May I not become trapped ...

"May I not become trapped, caught or entangled in false inner networks of negativity, resentment or destruction toward myself. May I treat myself as the nest of God...."  John O'DonohueMay I treat myself as the nest of God!  What would that look like?  The first thing that pops to my mind is the humility it would require.  The ultimate "don't know" mindset.   When I get really quiet and look at the Pride of Barbados flowers just outside my window, there arises in me an awareness of my being the nest of God.  Just for a moment.  Just a glimpse.  I don't really know how to describe this.  I have a hard time staying with it.  It is wondrous and frightening too.  My monkey mind slips into the experience by whispering something like "...danger, danger...move away, back slowly out of this room ... it isn't meant for you.  You will get hurt."  Or it says  "Who has time for this?"  Or "You can do this later, you better do X,Y or Z now"But who will I become if I am not a nest of God?  And in these times, these difficult and fearsome times, when the news features children separated from parents at the hands of the US Government;  I realize how much work there is for me to make of myself a nest of the divine.  I must look into and be with my fears and my immense grief.  How can I be a sturdy warm protection from the energies of hate, fear and shame that swirl around us all?  For I do not want to cradle the Divine with the fear I often find in my heart these days.

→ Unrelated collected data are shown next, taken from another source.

Definition reading (lo : Z) (e : passive_event) : Z :=
  match e with Failed now | Looked now => now | Established | Released => lo end.

Lemma passive_step_allocated threshold duration window p e h :
  is_Some (cells h !! p) → is_Some (cells (passive_step threshold duration window p e h).1 !! p).
Proof.
  assert (Hentry : ∀ c h, cells (on_entry p c h) = cells h).
  { intros c h'. unfold on_entry. by destruct (sh_entry _). }
  intros Hp. destruct e as [now| |now|]; cbn [passive_step].
  - unfold recordSharedFailure. set (r := record_shared _ _ _ _ _). destruct r as [s [[count tripped] until]].
    cbn [fst snd]. destruct tripped; rewrite !Hentry; cbn; by apply lookup_alter_is_Some.
  - cbn. by apply lookup_alter_is_Some.
  - unfold isBlacklisted. destruct (blacklist_expired _ _); cbn [fst]; [rewrite Hentry|done].
    cbn. by apply lookup_alter_is_Some.
  - unfold forceRelease. cbn [fst]. rewrite Hentry. cbn. by apply lookup_alter_is_Some.
Qed.

Lemma passive_step_reference threshold duration window p e lo h r :
  0 < window → lo ≤ reading lo e → is_Some (cells h !! p) → tracks window lo (cell p h) r →
  let a := passive_step threshold duration window p e h in
  let b := reference_step threshold duration window e r in
  a.2 = b.2 ∧ tracks window (reading lo e) (cell p a.1) b.1.
Proof.
  intros Hw Hlo Hp [(pruned & Hpr & Hf) Hflag Hclear]. cbn zeta.
  destruct e as [now| |now|]; cbn [passive_step reference_step reading] in *.
  - assert (Hrec : record_window window now (sh_failures (cell p h)) = recent window now (pr_history r ++ [now])).
    { unfold record_window. rewrite decide_True by done.
      change (recent window now (sh_failures (cell p h) ++ [now]) = recent window now (pr_history r ++ [now])).
      unfold recent at 1 2. rewrite !filter_app. f_equal. rewrite Hf. apply recent_recent. lia. }
    unfold recordSharedFailure, record_shared. rewrite Hrec.
    destruct (decide (threshold ≤ _)) as [Ht|Ht]; cbn [fst snd]; (split; [done|]);
      rewrite !cell_on_entry, cell_with_cell_eq by done; split; cbn; try done.
    + by exists now.
    + by exists now.
    + intros Hb until Hu. specialize (Hclear Hb until Hu). lia.
  - split; [done|]. unfold recordEstablishedSuccess. cbn [fst]. rewrite cell_with_cell_eq by done.
    split; cbn; [by exists lo|done|done].
  - unfold isBlacklisted, blacklist_expired, GoTime.after. cbn [fst snd].
    destruct (sh_blacklisted (cell p h)) eqn:Eb; cbn [andb].
    + rewrite (Hflag eq_refl). destruct (bool_decide (sh_blacklistedUntil (cell p h) < now)) eqn:Et.
      * apply bool_decide_eq_true in Et. rewrite cell_on_entry, cell_with_cell_eq by done. cbn.
        rewrite bool_decide_false by lia. split; [done|]. split; cbn; [exists pruned; split; [lia|done]|done|].
        intros _ until. rewrite (Hflag eq_refl). intros [= <-]. lia.
      * apply bool_decide_eq_false in Et. rewrite Eb, bool_decide_true by lia. split; [done|].
        split; [exists pruned; split; [lia|done]|intros _; by apply Hflag|congruence].
    + rewrite Eb. split.
      * destruct (pr_deadline r) as [until|] eqn:Ed; [|done].
        rewrite bool_decide_false; [done|]. specialize (Hclear eq_refl until eq_refl). lia.
      * split; [exists pruned; split; [lia|done]|congruence|].
        intros _ until Hu. specialize (Hclear eq_refl until Hu). lia.
  - split; [done|]. unfold forceRelease. cbn [fst]. rewrite cell_on_entry, cell_with_cell_eq by done.
    split; cbn; [by exists lo|done|done].
Qed.
Lemma select_all {A} (keep : list bool) (l : list A) :
  length keep = length l → Forall (λ b, b = true) keep → select keep l = l.
Proof.
  revert l. induction keep as [|c keep IH]; intros [|y l] Hl Hall; simplify_eq/=; [done|].
  apply Forall_cons in Hall as [-> Hall]. by rewrite IH.
Qed.

Lemma length_select_lt {A} (keep : list bool) (l : list A) :
  ¬ Forall (λ b, b = true) keep → (length (select keep l) < length keep)%nat.
Proof.
  assert (Hle : ∀ keep (l : list A), (length (select keep l) ≤ length keep)%nat).
  { clear. induction keep as [|c keep IH]; intros [|x l]; cbn; [lia..|].
    specialize (IH l). destruct c; cbn; lia. }
  revert l. induction keep as [|c keep IH]; intros l Hno; [by destruct Hno|].
  destruct l as [|x l]; cbn; [lia|]. destruct c; cbn; [|specialize (Hle keep l); lia].
  assert (length (select keep l) < length keep)%nat; [|lia].
  apply IH. intros Hall. apply Hno. by constructor.
Qed.

Lemma elem_of_select {A} keep (l : list A) x :
  x ∈ select keep l ↔ ∃ i, keep !! i = Some true ∧ l !! i = Some x.
Proof.
  revert l. induction keep as [|b keep IH]; intros l; cbn.
  - split; [by intros ?%elem_of_nil|by intros (i & ? & _)].
  - destruct l as [|y l]; [split; [by intros ?%elem_of_nil|by intros (i & _ & ?)]|].
    destruct b.
    + rewrite elem_of_cons, IH. split.
      * intros [->|(i & ? & ?)]; [by exists 0%nat|by exists (S i)].
      * intros ([|i] & ? & ?); simplify_eq/=; eauto.
    + rewrite IH. split; [intros (i & ? & ?); by exists (S i)|].
      intros ([|i] & ? & ?); simplify_eq/=; eauto.
Qed.

(** A view after some verdicts: it still is the topology, or it is a copy of the
    selected members in its own array. *)
Definition view_ok (own : backing) (all : slice) (keep : list bool) (v : slice) : Prop :=
  (Forall (λ b, b = true) keep ∧ v = all) ∨
  (¬ Forall (λ b, b = true) keep ∧ array v = own ∧
   elts v = select keep (take (length keep) (elts all))).

Lemma same_slice_refl v : sameCandidateSlice v v = true.
Proof.
  unfold sameCandidateSlice. rewrite (bool_decide_true (length _ = _)) by done.
  rewrite (bool_decide_true (array v = _)) by done. by rewrite orb_true_r.
Qed.

Lemma snapshotSubset_ok own all keep v b :
  (length keep < length (elts all))%nat →
  view_ok own all keep v →
  view_ok own all (keep ++ [b]) (snapshotSubset own v all (length keep) b).
Proof.
  intros Hlt [[Hall ->]|(Hno & Hown & Hel)].
  - unfold snapshotSubset. rewrite same_slice_refl. destruct b.
    + left. split; [|done]. apply Forall_app. auto.
    + right. split_and!; [|done|].
      * rewrite Forall_app. intros [_ Hf%Forall_inv]. done.
      * cbn [elts]. rewrite length_app. cbn.
        destruct (lookup_lt_is_Some_2 (elts all) (length keep) Hlt) as [x Hx].
        rewrite Nat.add_1_r, (take_S_r _ _ x) by done.
        rewrite select_snoc by (rewrite length_take; lia).
        rewrite app_nil_r, select_all; [done| |done]. rewrite length_take. lia.
  - assert (Hlen : (length (elts v) < length keep)%nat).
    { rewrite Hel. by apply length_select_lt. }
    unfold snapshotSubset, sameCandidateSlice. rewrite bool_decide_false by lia. cbn [andb].
    destruct (lookup_lt_is_Some_2 (elts all) (length keep) Hlt) as [x Hx].
    right. split_and!.
    + rewrite Forall_app. naive_solver.
    + destruct b; [by rewrite Hx|done].
    + rewrite length_app. cbn. rewrite Nat.add_1_r, (take_S_r _ _ x) by done.
      rewrite select_snoc by (rewrite length_take; lia). rewrite <-Hel.
      destruct b; [by rewrite Hx|by rewrite app_nil_r].
Qed.

Definition views_ok (all : slice) (vs : list verdict) (views : slice * slice * slice) : Prop :=
  let '(ms, tcp, udp) := views in
  view_ok Eligible all (v_available <$> vs) ms ∧ view_ok TcpSubset all (v_tcp <$> vs) tcp ∧
  view_ok UdpSubset all (v_udp <$> vs) udp.

Lemma publish_member_judge env now all vs s views i r :
  i = length vs → (i < length (elts all))%nat → views_ok all vs views →
  (publish_member env now all (s, views) (i, r)).1 = (judge env now r s).1 ∧
  views_ok all (vs ++ [(judge env now r s).2]) (publish_member env now all (s, views) (i, r)).2.
Proof.
  intros -> Hlt. destruct views as [[ms tcp] udp]. intros (Hm & Ht & Hu).
  unfold publish_member, judge. destruct (ensureMemberRuntime r (st_heap s)) as [rp h1].
  destruct (memberAvailableForSnapshot env _ r now) as [s2 b].
  assert (Hstep : ∀ (f : verdict → bool) own v w x,
    length vs = length (f <$> vs) →
    view_ok own all (f <$> vs) v → f w = x →
    view_ok own all (f <$> (vs ++ [w])) (snapshotSubset own v all (length vs) x)).
  { intros f own v w x Hlen Hv <-. rewrite Hlen, fmap_app. apply snapshotSubset_ok; [|done].
    by rewrite <-Hlen. }
  destruct b; cbn [negb]; (split; [done|]); split_and!;
    (eapply Hstep; [by rewrite length_fmap|eassumption|done]).
Qed.
Lemma frame_with_ref r f h :
  (∀ m, ref_static (f m) = ref_static m) →
  (∀ m rp, ref_runtime m = Some rp → ref_runtime (f m) = Some rp) → frame h (with_ref r f h).
Proof.
  intros Hs Hrt. split; try done.
  - intros [W1 W2]. split; [|done]. intros q Hq. cbn. rewrite lookup_alter_None. by apply W1.
  - intros q. cbn. by rewrite lookup_alter_is_Some.
  - intros q. by apply member_with_ref.
  - intros q rp. unfold member, with_ref. cbn. destruct (decide (q = r)) as [->|].
    + rewrite lookup_alter_eq. destruct (refs h !! r); cbn; [apply Hrt|done].
    + by rewrite lookup_alter_ne.
Qed.

Lemma frame_new_runtime d c h : frame h (newMemberRuntime d c h).2.
Proof.
  pose proof (newRuntime_same_refs d c h) as Hs. split; [by apply same_refs_wf| | | |by apply sr_runtimes|].
  - intros q. by rewrite (sr_refs _ _ Hs).
  - intros q. by rewrite (same_refs_member _ _ q Hs).
  - intros q rp. by rewrite (same_refs_member _ _ q Hs).
  - intros [_ Hwf] rp [x Hx]. unfold runtime_of.
    assert (runtimes (newMemberRuntime d c h).2 !! rp = runtimes h !! rp) as ->; [|done].
    assert (rp ≠ next h) by (intros ->; rewrite Hwf in Hx by lia; done).
    unfold newMemberRuntime. destruct c; cbn; by rewrite lookup_insert_ne.
Qed.

Lemma frame_ensure r h : frame h (ensureMemberRuntime r h).2.
Proof.
  unfold ensureMemberRuntime. destruct (ref_runtime (member r h)) eqn:E; [done|].
  pose proof (frame_new_runtime (ref_outbound (member r h)) (ref_shared (member r h)) h) as Hf.
  pose proof (newRuntime_same_refs (ref_outbound (member r h)) (ref_shared (member r h)) h) as Hs.
  destruct (newMemberRuntime _ _ h) as [rp h1]. cbn [snd] in *.
  destruct Hf as [F1 F2 F3 F4 F5 F6]. split.
  - intros Hwf. apply F1 in Hwf as [W1 W2]. split; [|done]. intros q Hq. cbn. rewrite lookup_alter_None. by apply W1.
  - intros q Hq. cbn. rewrite lookup_alter_is_Some. auto.
  - intros q. rewrite member_with_ref by done. apply F3.
  - intros q rp' Hq. assert (q ≠ r) by congruence. unfold member, with_ref. cbn.
    rewrite lookup_alter_ne by done. by apply F4.
  - done.
  - done.
Qed.

Lemma frame_isBlacklisted now c h : frame h (isBlacklisted now c h).1.
Proof.
  unfold isBlacklisted. cbn. destruct (blacklist_expired _ _); [|done].
  unfold on_entry. destruct (sh_entry _); by apply frame_cells.
Qed.

Lemma frame_memberAvailable env s r now :
  frame (st_heap s) (st_heap (memberAvailableForSnapshot env s r now).1).
Proof.
  assert (Hg : ∀ s provisional, frame (st_heap s) (st_heap (groupThenBlacklist s now provisional r).1)).
  { clear s. intros s provisional. unfold groupThenBlacklist, groupAdmits.
    assert (Hb : ∀ s, frame (st_heap s) (st_heap (notBlacklisted s now r).1)).
    { clear s. intros s. unfold notBlacklisted. destruct (ref_shared _); [|done]. apply frame_isBlacklisted. }
    destruct (decide _); [apply Hb|]. destruct provisional.
    - destruct (MemberNotEvicted _ _ _); [apply Hb|done].
    - destruct (MemberAvailable _ _ _ _) as [w []]; [|done]. cbn. apply (Hb (with_groups (λ _, w) s)). }
  unfold memberAvailableForSnapshot. destruct (env_monitor env) as [mv|]; [|apply Hg].
  destruct (monitorSnapshot s mv r) as [m|].
  - assert (H1 : frame (st_heap s) (with_ref r (set_latency (mo_LastLatencyMs m)) (st_heap s))).
    { by apply frame_with_ref. }
    destruct (_ && _); [exact H1|]. etrans; [exact H1|].
    apply (Hg (with_heap (with_ref r (set_latency (mo_LastLatencyMs m))) s)).
  - destruct (_ && _); [done|apply Hg].
Qed.

Lemma frame_judge_all env now members s :
  frame (st_heap s) (st_heap (judge_all env now members s).1).
Proof.
  revert s. induction members as [|r members IH]; intros s; [done|]. cbn.
  assert (Hj : frame (st_heap s) (st_heap (judge env now r s).1)).
  { rewrite judge_unfold. cbn [fst]. etrans; [|apply frame_memberAvailable]. cbn [st_heap with_heap].
    etrans; [apply frame_ensure|]. by apply frame_with_runtime. }
  destruct (judge env now r s) as [s1 v]. specialize (IH s1).
  destruct (judge_all env now members s1). cbn in *. by etrans.
Qed.
Lemma calm_same_cells h h' : calm h h' → same_cells h h'.
Proof. intros [Hf _ Hc]. split; [intros q; by apply frame_shared|done]. Qed.

Definition dial_agrees (expectation : Z + goerror) (h : heap) (out : state * dial_result) : Prop :=
  same_cells h (st_heap out.1) ∧
  match out.2 with
  | Dialed conn => expectation = inl (tc_member conn) ∧
      ∀ q, activeCount q (st_heap out.1) = opened (tc_member conn) q h
  | DialError e => expectation = inr e ∧ ∀ q, activeCount q (st_heap out.1) = activeCount q h
  | Pinning => False
  end.

Lemma dial_loop_agrees env script dst fuel : ∀ k c lastErr s,
  (length (attempts fuel c) < fuel)%nat → int32_counts (st_heap s) →
  dial_agrees
    (expected env script (p_hasSelector (st_pool s)) (λ m, ref_tag (member m (st_heap s))) dst k
       (st_selections s) lastErr (attempts fuel c))
    (st_heap s) (dial_loop fuel env script dst k c lastErr s).
Proof.
  induction fuel as [|fuel IH]; intros k c lastErr s Hlen Hint; [cbn in Hlen; lia|].
  cbn [attempts dial_loop] in *. destruct (cursor_next c) as [[m|] c1]; [|split; done].
  cbn [expected length] in *. set (tag := ref_tag (member m (st_heap s))).
  destruct (inc_opened m (st_heap s)) as (Hf1 & Ha1 & Hc1).
  set (s1 := with_heap (incMemberActive m) s).
  destruct (dialSelected_spec env (script k) m s1) as (Hh & Hsel & Hlog & Herr). cbn zeta in *.
  change (st_heap s1) with (incMemberActive m (st_heap s)) in *.
  rewrite (frame_tag _ _ m Hf1) in Hlog, Herr. fold tag in Hlog, Herr.
  destruct (dialSelected env (script k) m s1) as [s2 err]. cbn [fst snd] in *.
  change (p_hasSelector (st_pool s1)) with (p_hasSelector (st_pool s)) in *.
  change (st_selections s1) with (st_selections s) in *. clearbody s1. rewrite <-Herr.
  destruct err as [e|].
  - set (s3 := with_heap (decMemberActive m) s2).
    assert (H3 : frame (st_heap s) (st_heap s3) ∧ (∀ q, activeCount q (st_heap s3) = activeCount q (st_heap s)) ∧
                 (∀ q, is_Some (cells (st_heap s3) !! q) ↔ is_Some (cells (st_heap s) !! q))).
    { unfold s3. cbn. rewrite Hh. destruct (dec_frame m (incMemberActive m (st_heap s))) as [Hf3 Hc3].
      split_and!; [by etrans| |by intros q; rewrite Hc3, Hc1].
      intros q. apply dec_opened; [done| |done|done]. intros r. by apply frame_shared. }
    assert (Hs3 : p_hasSelector (st_pool s3) = p_hasSelector (st_pool s) ∧ st_selections s3 = st_selections s2) by done.
    clearbody s3.
    set (s4 := if dialFailureAttributable _ _ then _ else s3).
    assert (H4 : calm (st_heap s3) (st_heap s4) ∧ same_request s3 s4).
    { unfold s4. destruct (dialFailureAttributable _ _); [apply recordFailure_calm|done]. }
    clearbody s4. destruct H4 as [Hcalm [R1 R2]], H3 as (Hf3 & Ha3 & Hc3), Hs3 as [P1 P2].
    assert (Ha4 : ∀ q, activeCount q (st_heap s4) = activeCount q (st_heap s)).
    { intros q. by rewrite (calm_active _ _ Hcalm), Ha3. }
    assert (Hsame : same_cells (st_heap s) (st_heap s4)).
    { etrans; [|by apply calm_same_cells]. split; [intros q; by apply frame_shared|done]. }
    destruct (at_ctxLoop (script k)); [split; done|].
    specialize (IH (S k) c1 (Some e) s4). rewrite R1, R2, P1, P2, Hlog in IH.
    rewrite (expected_ext env script _ (λ r, ref_tag (member r (st_heap s)))) in IH.
    2: { intros r. rewrite (frame_tag _ _ r (calm_frame _ _ Hcalm)). by apply frame_tag. }
    unfold dial_agrees in *. destruct (dial_loop fuel env script dst (S k) c1 (Some e) s4) as [s' out].
    cbn [fst snd] in *. specialize (IH ltac:(lia) ltac:(intros q; rewrite Ha4; apply Hint)).
    destruct IH as [IHs IH]. split; [by etrans|]. destruct out.
    + destruct IH as [IH1 IH2]. split; [done|]. intros q. rewrite IH2.
      unfold opened. rewrite Ha4, (frame_shared _ _ _ (calm_frame _ _ Hcalm)), (frame_shared _ _ _ Hf3).
      apply decide_ext. by rewrite (calm_cells _ _ Hcalm), Hc3.
    + destruct IH as [IH1 IH2]. split; [done|]. intros q. by rewrite IH2.
    + done.
  - destruct (recordSuccess_calm m dst s2) as [Hcalm _].
    pose proof (wrapConn_calm m dst (recordSuccess m dst s2)) as [Hw Hm].
    destruct (wrapConn m dst (recordSuccess m dst s2)) as [s3 conn]. cbn [fst snd] in *.
    unfold dial_agrees. cbn [fst snd]. rewrite Hm. split; [|split; [done|]].
    + etrans; [|by apply calm_same_cells]. etrans; [|by apply calm_same_cells]. rewrite Hh.
      split; [intros q; by apply frame_shared|done].
    + intros q. rewrite (calm_active _ _ Hw), (calm_active _ _ Hcalm), Hh. apply Ha1.
Qed.

(** *** Acquiring *)
(** The pool is closed, or its current snapshot accepts readers. *)
Definition settled (s : state) : Prop :=
  p_closed (st_pool s) = true ∨
  ∃ v, p_current (st_pool s) = Some v ∧ is_accepting v s = true.

Lemma is_accepting_with_snapshot w v d s :
  is_accepting w (with_pool (with_snapshot v (add_readers d)) s) = is_accepting w s.
Proof.
  unfold is_accepting. cbn. destruct (decide (v = w)) as [->|].
  - rewrite lookup_alter_eq. by destruct (p_snapshots _ !! w).
  - by rewrite lookup_alter_ne.
Qed.

Lemma is_accepting_release w v s : is_accepting w (releaseSnapshotMembers v s) = is_accepting w s.
Proof.
  unfold releaseSnapshotMembers. destruct (p_snapshots (st_pool s) !! v) as [snap|] eqn:E; [|done].
  destruct (sn_released snap); [done|]. unfold is_accepting. cbn. destruct (decide (v = w)) as [->|].
  - by rewrite lookup_alter_eq, E.
  - by rewrite lookup_alter_ne.
Qed.

Lemma settled_pool s s' :
  p_closed (st_pool s') = p_closed (st_pool s) → p_current (st_pool s') = p_current (st_pool s) →
  (∀ w, is_accepting w s' = is_accepting w s) → settled s → settled s'.
Proof. unfold settled. intros -> -> Ha. intros [?|(v & ? & ?)]; [by left|right; exists v; by rewrite Ha]. Qed.

Lemma settled_count v s : settled s → settled (with_pool (with_snapshot v (add_readers 1)) s).
Proof. by apply settled_pool; [| |intros; apply is_accepting_with_snapshot]. Qed.

Lemma settled_release v s : settled s → settled (releaseSnapshotReader v s).
Proof.
  unfold releaseSnapshotReader. set (s1 := with_pool _ s). intros Hs.
  assert (H1 : settled s1).
  { eapply settled_pool; [..|exact Hs]; [done..|intros; apply is_accepting_with_snapshot]. }
  clearbody s1. cbn zeta. destruct (_ !! v) as [snap|]; [|done]. destruct (_ && _); [|done].
  eapply settled_pool; [| | |exact H1].
  - unfold releaseSnapshotMembers. destruct (_ !! v) as [x|]; [|done]. by destruct (sn_released x).
  - apply releaseSnapshotMembers_pool.
  - intros. apply is_accepting_release.
Qed.

(** A load on an open pool that has a snapshot. *)
Lemma loadSnapshot_settled env now s v :
  p_closed (st_pool s) = false → p_current (st_pool s) = Some v → loadSnapshot env now s = (s, Ok v).
Proof. unfold loadSnapshot. by intros -> ->. Qed.

(** What the acquisition returns is a snapshot that was seen accepting after the
    reader was counted in it. *)
Lemma acquired_accepts env now races : ∀ s s1 v,
  acquireSnapshot env now races s = (s1, Some (Ok v)) → is_accepting v s1 = true.
Proof.
  induction races as [|rc races IH]; intros s s1 v; cbn [acquireSnapshot]; [done|].
  unfold acquire_round. destruct (p_closed (st_pool s)); [done|].
  destruct (loadSnapshot env now s) as [s2 [w|e]]; [|done].
  set (s3 := rc_counted rc _). destruct (is_accepting w s3) eqn:E; [by intros [= <- <-]|].
  destruct (p_closed _); [done|apply IH].
Qed.

(** The check that follows the count decides only about concurrent publishers:
    without interference the first round pins the current snapshot. *)
Theorem undisturbed_acquisition_pins_the_current env now races s v :
  p_closed (st_pool s) = false → p_current (st_pool s) = Some v → is_accepting v s = true →
  acquireSnapshot env now (undisturbed :: races) s =
    (with_pool (with_snapshot v (add_readers 1)) s, Some (Ok v)).
Proof.
  intros Hopen Hcur Hacc. cbn [acquireSnapshot]. unfold acquire_round.
  rewrite Hopen, (loadSnapshot_settled _ _ _ v) by done. cbn [undisturbed rc_loaded rc_counted id].
  by rewrite is_accepting_with_snapshot, Hacc.
Qed.

(** However many rounds other goroutines spoil, the acquisition returns as soon
    as a round is left alone, provided they leave an open pool with a current
    snapshot that accepts readers, which is what a publication does. *)
Theorem acquisition_returns_when_left_alone env now races more s :
  Forall (λ rc, ∀ s, settled s → settled (rc_loaded rc s) ∧ settled (rc_counted rc s) ∧
                              settled (rc_released rc s)) races →
  settled s → (acquireSnapshot env now (races ++ undisturbed :: more) s).2 ≠ None.
Proof.
  intros Hrc. revert s. induction Hrc as [|rc races Hr _ IH]; intros s Hs.
  - cbn [app]. destruct (p_closed (st_pool s)) eqn:Hc.
    + cbn [acquireSnapshot]. unfold acquire_round. by rewrite Hc.
    + destruct Hs as [?|(v & Hv & Ha)]; [congruence|].
      by rewrite (undisturbed_acquisition_pins_the_current _ _ _ s v).
  - cbn [app acquireSnapshot]. unfold acquire_round.
    destruct (p_closed (st_pool s)) eqn:Hc; [done|].
    destruct Hs as [?|(v & Hv & Ha)]; [congruence|].
    rewrite (loadSnapshot_settled _ _ _ v) by done.
    set (s2 := rc_counted rc _).
    assert (H2 : settled s2).
    { apply Hr, settled_count, Hr. right. by exists v. }
    destruct (is_accepting v s2); [done|].
    set (s3 := rc_released rc _).
    assert (H3 : settled s3) by (apply Hr; by apply settled_release).
    destruct (p_closed (st_pool s3)); [done|]. by apply IH.
Qed.

Lemma dialPinned_agrees env random script network dst s v snap :
  p_snapshots (st_pool s) !! v = Some snap → snapshot_ok snap → 0 ≤ random →
  int32_counts (st_heap s) →
  let candidates := if decide (network = NetworkUDP) then sn_udpMembers snap else sn_tcpMembers snap in
  let view := elts candidates in
  let start := (selectionIndex random snap candidates s).2 in
  (view ≠ [] → (start < length view)%nat) ∧
  dial_agrees
    (expected env script (p_hasSelector (st_pool s)) (λ m, ref_tag (member m (st_heap s))) dst 0
       (st_selections s) None (drop start view ++ take start view))
    (st_heap s) (dialPinned env random script network dst v s).
Proof.
  intros Hsnap Hok Hr Hint. cbn zeta. unfold dialPinned. rewrite Hsnap. unfold newAttemptCursor.
  set (v0 := if decide (network = NetworkUDP) then sn_udpMembers snap else sn_tcpMembers snap).
  destruct (decide (elts v0 = [])) as [Hnil|Hne].
  { split; [done|]. rewrite Hnil, drop_nil, take_nil. unfold dial_agrees. cbn. split.
    { apply calm_same_cells, calm_releaseSnapshotReader. }
    split; [done|]. intros q. by rewrite (calm_active _ _ (calm_releaseSnapshotReader v s)). }
  assert (Hv0 : a_view snap v0).
  { unfold a_view, v0. destruct (decide _); set_solver. }
  pose proof (selection_bound random snap v0 s Hok Hv0 Hne Hr) as Hb.
  destruct (selection_quiet random snap v0 s) as (Hh2 & Hsel2 & Hlog2).
  destruct (selectionIndex random snap v0 s) as [s2 start]. cbn [fst snd] in *.
  split; [done|]. cbn [c_members].
  pose proof (dial_loop_agrees env script dst (S (length (elts v0))) 0 (mkCursor v0 start 0) None s2) as Hd.
  assert (Hat : attempts (S (length (elts v0))) (mkCursor v0 start 0) = drop start (elts v0) ++ take start (elts v0)).
  { rewrite (attempts_cyclic v0 start (length (elts v0)) 0) by lia. rewrite <-cyclic_rotation by lia. done. }
  rewrite Hat, Hsel2, Hlog2, Hh2 in Hd.
  destruct (dial_loop _ env script dst 0 (mkCursor v0 start 0) None s2) as [s3 out].
  unfold dial_agrees in *. cbn [fst snd] in *.
  assert (Hcalm : ∀ q, activeCount q (st_heap (releaseSnapshotReader v s3)) = activeCount q (st_heap s3)).
  { intros q. apply (calm_active _ _ (calm_releaseSnapshotReader v s3)). }
  specialize (Hd ltac:(rewrite length_app, length_drop, length_take; lia) Hint).
  destruct Hd as [Hds Hd]. split; [etrans; [exact Hds|]; apply calm_same_cells, calm_releaseSnapshotReader|].
  destruct out; [| |done]; destruct Hd as [Hd1 Hd2]; (split; [done|]); intros q; rewrite Hcalm; apply Hd2.
Qed.

Lemma DialContext_pinned env now races random script network dst s s1 v :
  acquireSnapshot env now races s = (s1, Some (Ok v)) →
  DialContext env now races random script network dst s = dialPinned env random script network dst v s1.
Proof. unfold DialContext. by intros ->. Qed.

What is to be done with it?  Surely this is what the Holy Spirit of my Catholic girlhood was for, to help me create a heart that is beyond the geography of fear and worry.  Just that thought brings a measure of piece.  I will seek to grow a heart that is a nest for God, a heart so open, so wonder-filled, so safe and warm that the Divine could indeed nest here.  Is just the wanting this enough?"When the Guest is being looked for, it is the longing that does all the work."  KabirI will nurture my imagination for that is what humans can do AND I will double down on my longing for a heart that is beyond fear and all constriction.  A heart that could be the nest of God.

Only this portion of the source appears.